(** No leading zero, but for 0 itself. *)
Lemma nat_digits_head fuel n acc : n < fuel -> n <> 0 -> exists c ds, nat_digits fuel n acc = c :: ds /\ c <> "0"%char.
Proof.
  revert n acc. induction fuel as [|fuel IH]; intros n acc Hn H0; [lia|]. cbn [nat_digits].
  destruct (Nat.ltb_spec n 10) as [Hs|Hs].
  - rewrite Nat.mod_small by lia. eexists _, _. split; [done|]. do 10 (destruct n as [|n]; [done|]). lia.
  - apply IH; [apply Nat.Div0.div_lt_upper_bound; lia|].
    intros E. apply Nat.div_small_iff in E; lia.
Qed.

(** ** The lexer in a text *)
Section text.
Context {F : Type} (toDouble : bytes -> F).
Implicit Types (l : JsonLexer.t F).

(** The reader has taken [pre] and is in front of [rest]. *)
Definition at_pos l (pre rest : bytes) : Prop :=
  reader l = JsonReader.Make (pre ++ rest) (Z.of_nat (length pre) - 1).
Definition kept l l' : Prop := JsonLexer.escape l' = JsonLexer.escape l /\ token_list l' = token_list l.

Lemma kept_trans l1 l2 l3 : kept l1 l2 -> kept l2 l3 -> kept l1 l3.
Proof. intros [] []. split; congruence. Qed.

Lemma get_cons (pre rest : bytes) c :
  get (JsonReader.Make (pre ++ c :: rest) (Z.of_nat (length pre) - 1))
  = (c, JsonReader.Make ((pre ++ [c]) ++ rest) (Z.of_nat (length (pre ++ [c])) - 1)).
Proof.
  unfold get, len, at_ptr. cbn [sbuffer ptr]. replace (Z.of_nat (length pre) - 1 + 1)%Z with (Z.of_nat (length pre)) by lia.
  rewrite (proj2 (Z.leb_gt _ _)) by (rewrite length_app; cbn [length]; lia).
  rewrite Nat2Z.id. f_equal.
  - apply list_lookup_total_correct. by rewrite list_lookup_middle.
  - rewrite <- app_assoc. cbn [app]. f_equal. rewrite length_app. cbn [length]. lia.
Qed.
Lemma spaces_blank n : Forall blank (append_space_character n).
Proof. apply Forall_replicate. by left. Qed.
Lemma LF_blank : Forall blank [LF].
Proof. constructor; [by right|constructor]. Qed.

(** A printed text and its tokens, before any text that it may stand in front of. *)
Definition prints (tx : result bytes) (needs : bool) (ks : list (lexeme F)) : Prop :=
  exists t, tx = Ok t /\ forall s ks', spelled s ks' -> (needs = true -> delimited s) -> spelled (t ++ s) (ks ++ ks').

Lemma members_print {A} (f : A -> result bytes) (toks : A -> list (lexeme F)) depth l :
  Forall (fun x => prints (f x) true (toks x)) l ->
  prints (members_text f depth l) false (separated (toks <$> l)).
Proof.
  induction 1 as [|x l (t & Ht & Hx) Hl (r & Hr & IH)]; [by exists []|].
  cbn [members_text]. rewrite Ht, Hr. eexists. split; [reflexivity|]. intros s ks Hs _.
  rewrite fmap_cons, separated_cons, <- !app_assoc. apply spelled_blank; [apply spaces_blank|].
  apply Hx; [|intros _; destruct l; eexists _, _; (split; [reflexivity|apply (bool_decide_unpack _); by vm_compute])].
  destruct l as [|y l].
  - apply (spelled_blank [LF]); [apply LF_blank|]. by apply (IH s ks).
  - cbn [app member_end]. apply (spelled_cons (bs ",") JSON_SEP); [done|].
    apply (spelled_blank [LF]); [apply LF_blank|]. by apply (IH s ks).
Qed.
(** Starting the server.  Whatever the configuration and the answers of the
    system, the process ends exactly when binding or listening fails, or OpenSSL
    refuses a context, a certificate or a key, and makes no call after that; an
    exception stands for a configuration that lacks an entry.  A start that
    succeeds has made the server of the configuration, with a context for TLS
    exactly if it asks for HTTPS; its last calls bind the configured address,
    listen, register the socket and arm the idle timer, in this order; and where
    the system refused no option the socket is non-blocking, listening at that
    address, and shares it.  The server is then in a state from which any client
    can be served. *)
Theorem server_starts mono idle0 session w c r tr :
  run mono idle0 session w c [] = (r, tr) ->
  (r = Err ExitProcess <-> existsb fatal tr = true)
  /\ forall h s ssl, r = Ok (h, s, ssl) ->
     exists idle sendfile address ts t v1 v2 v3 v4,
       HttpServer.initialize c = Ok (h, idle) /\ HttpServer.listen_address inet_pton c = Ok address
       /\ AppConfig.get_bool (bs "server") (bs "enable_sendfile") c = Ok sendfile
       /\ AppConfig.get_bool (bs "server") (bs "enable_https") c = Ok (bool_decide (is_Some ssl))
       /\ EventLoop.start mono (EventLoop.new (TcpServer.evfd_ s) (TcpServer.svr_fd s) (TcpServer.alive_fd s)
             session idle sendfile w) = Ok s
       /\ TimeStamp.millsecond idle = Ok ts
       /\ tr = t ++ [(bind (TcpServer.svr_fd s) address, v1); (listen (TcpServer.svr_fd s) SOMAXCONN, v2);
            (epoll_add (TcpServer.svr_fd s) (Z.lor EPoller.EPOLLIN EPoller.kServerEvent), v3);
            (let its := TimerQueue.every_spec mono.1 mono.2 ts in
             timerfd_settime (TcpServer.alive_fd s) (it_value_sec its) (it_value_nsec its)
               (it_interval_sec its) (it_interval_nsec its), v4)]
       /\ (granted tr = true -> nonblock (TcpServer.svr_fd s) tr = true
                        /\ sock_state (TcpServer.svr_fd s) tr = Sock true true (Some address) true)
       /\ (NoDup [TcpServer.evfd_ s; TcpServer.svr_fd s; TcpServer.alive_fd s; session] -> 0 <= idle <= 2147483 ->
           forall clock, 0 <= TimeStamp.microsecond_ clock < 2 ^ 63 ->
           EventRun.listening clock s
           /\ forall fd, ~ TcpServer.reserved s fd -> ~ TcpServer.is_open s fd /\ TcpServer.poller_ s !! fd = None).
Proof.
  intros E. split.
  { by destruct (exits_run mono idle0 session w c [] r tr E) as (t & -> & Ht). }
  intros h s ssl ->. unfold run in E. apply bind_Ok in E as ([[h0 s0] ssl0] & tr1 & E1 & E).
  apply HttpServer_new_Ok in E1 as (idle & evfd & svr & alive & sf & t & Hi & Hsf & Hh & -> & -> & Ht).
  unfold HttpServer_start, TcpServer_start, ServerSocket.bind, ServerSocket.listen in E. cbn [fst snd] in E. script_inv E.
  subst ssl tr. apply start_fds in E0 as Hf. destruct Hf as (-> & -> & ->).
  exists idle, sf, a0, a4, t, a2, a3, a1, a5. split; [exact Hi|]. split; [exact E1|]. split; [exact Hsf|].
  split; [exact Hh|]. split; [exact E0|]. split; [exact E2|].
  split; [rewrite <- !app_assoc; reflexivity|]. split.
  2:{ intros Hd Hidle clock Hcl.
      by destruct (EventRun.start_listening _ _ _ _ _ _ _ _ clock _ Hd Hidle Hcl E0) as (H1 & _ & _ & H2). }
  rewrite <- !app_assoc. cbn [app]. intros Hg. unfold granted in Hg.
  rewrite forallb_app in Hg. apply andb_prop in Hg as [Hg _].
  destruct (Ht Hg (Sock false false None false) false) as [H1 H2]. rewrite nonblock_app, sock_state_app.
  unfold nonblock, sock_state. cbn [TcpServer.svr_fd EventLoop.new]. rewrite H1, H2. cbn. apply Z.ltb_ge in F, F0.
  rewrite (proj2 (Z.leb_le 0 _) F), (proj2 (Z.leb_le 0 _) F0), Z.eqb_refl. done.
Qed.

=== What you are asked to do ===
Where "reflexivity" occurs in a line of the data above, count that line. Give the final count and no other words.

=== Response ===
3